▶ _YOUR GOAL_: Find the line that contains "eject_start_time : option Z;". Restate it and each following line exactly, through the end of the records.

Top of THE RECORDS

(** * Ball devices of the Mission Pinball Framework

    A shallow embedding of [mpf/devices/ball_device/ball_device.py]
    (class [BallDevice]) and the properties of its eject machinery, its
    capacity accounting, its configuration validation and its routing over
    the graph of eject targets.

    Conventions of the embedding.
    - A device object is identified by its name; the static configuration
      ([self.config], [self.tags], [is_playfield()], the machine's collection
      [machine.ball_devices]) is a [World].
    - The attributes the class mutates are the fields of [Device]; the
      machine maps every device to its record.  [_state] and [balls] are
      properties without a setter, which the class reads from its handler
      objects: the record holds what the handlers report, and an
      assignment to either of them raises AttributeError, as it does in
      Python.
    - The event bus, the delay manager, the switch controller, the counter,
      the ejector and the ball handlers are collaborators outside the class:
      a call to one of them is recorded, in order, in the machine's [trace].
    - A coroutine that suspends ([yield from] on a counter, a condition, a
      timer or an event) takes what it was waiting for from the machine's
      [inputs], the script of the environment.  When the script is exhausted
      the coroutine stays [Suspended].
    - Python exceptions are the [Raise] results; the state reached when the
      exception was raised is kept, as in Python.
    - Times are integers in milliseconds. *)

From Stdlib Require Import ZArith List String Ascii Bool Lia Arith.
Import ListNotations.

Local Open Scope string_scope.
Local Open Scope list_scope.
Local Open Scope Z_scope.

(** ** Data model *)

Definition dev := string.

(** The static configuration of one device: [self.config] after
    [_parse_config], with the attributes fixed at construction. *)
Record Config := mkConfig {
  eject_coil : option string;
  hold_coil : option string;
  mechanical_eject : bool;
  ball_switches : list string;
  ball_capacity : Z;
  exit_count_delay : Z;
  entrance_count_delay : Z;
  eject_targets : list dev;
  eject_timeouts : list (dev * Z);
  ball_missing_timeouts : list (dev * Z);
  max_eject_attempts : Z;
  confirm_eject_type : string;
  confirm_eject_switch : option string;
  confirm_eject_event : option string;
  jam_switch : option string;
  player_controlled_eject_event : option string;
  _target_on_unexpected_ball : dev;
  ball_missing_target : dev;
  captures_from : dev
}.

Record World := mkWorld {
  config : dev -> Config;
  tags : dev -> list string;
  is_playfield : dev -> bool;
  (* machine.ball_devices, in the order of the collection *)
  ball_devices : list dev;
  (* Playfield.get_additional_ball_capacity, a class outside this file *)
  playfield_additional_ball_capacity : dev -> Z
}.

(** An entry of [eject_queue]: target, mechanical flag, trigger event. *)
Definition eject := (option dev * bool * option string)%type.

Record Device := mkDevice {
  _state : string;
  balls : Z;
  available_balls : Z;
  eject_queue : list eject;
  num_eject_attempts : Z;
  eject_in_progress_target : option dev;
  mechanical_eject_in_progress : bool;
  trigger_event : option string;
  jam_switch_state_during_eject : bool;
  (* (deadline, source device), earliest first *)
  _incoming_balls : list (Z * dev);
  (* source devices of the blocked attempts *)
  _blocked_eject_attempts : list dev;
  ball_requests : list (dev * bool);
  eject_start_time : option Z;
  _eject_request_condition : bool;
  _eject_success_condition : bool
}.

Inductive exn :=
| AssertionError (msg : string)
| IndexError
| KeyError
| ValueError
| AttributeError (attr : string).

Bottom of THE RECORDS

▶ _ANSWER TO THE PROBLEM_:
  eject_start_time : option Z;
  _eject_request_condition : bool;
  _eject_success_condition : bool
}.

Inductive exn :=
| AssertionError (msg : string)
| IndexError
| KeyError
| ValueError
| AttributeError (attr : string).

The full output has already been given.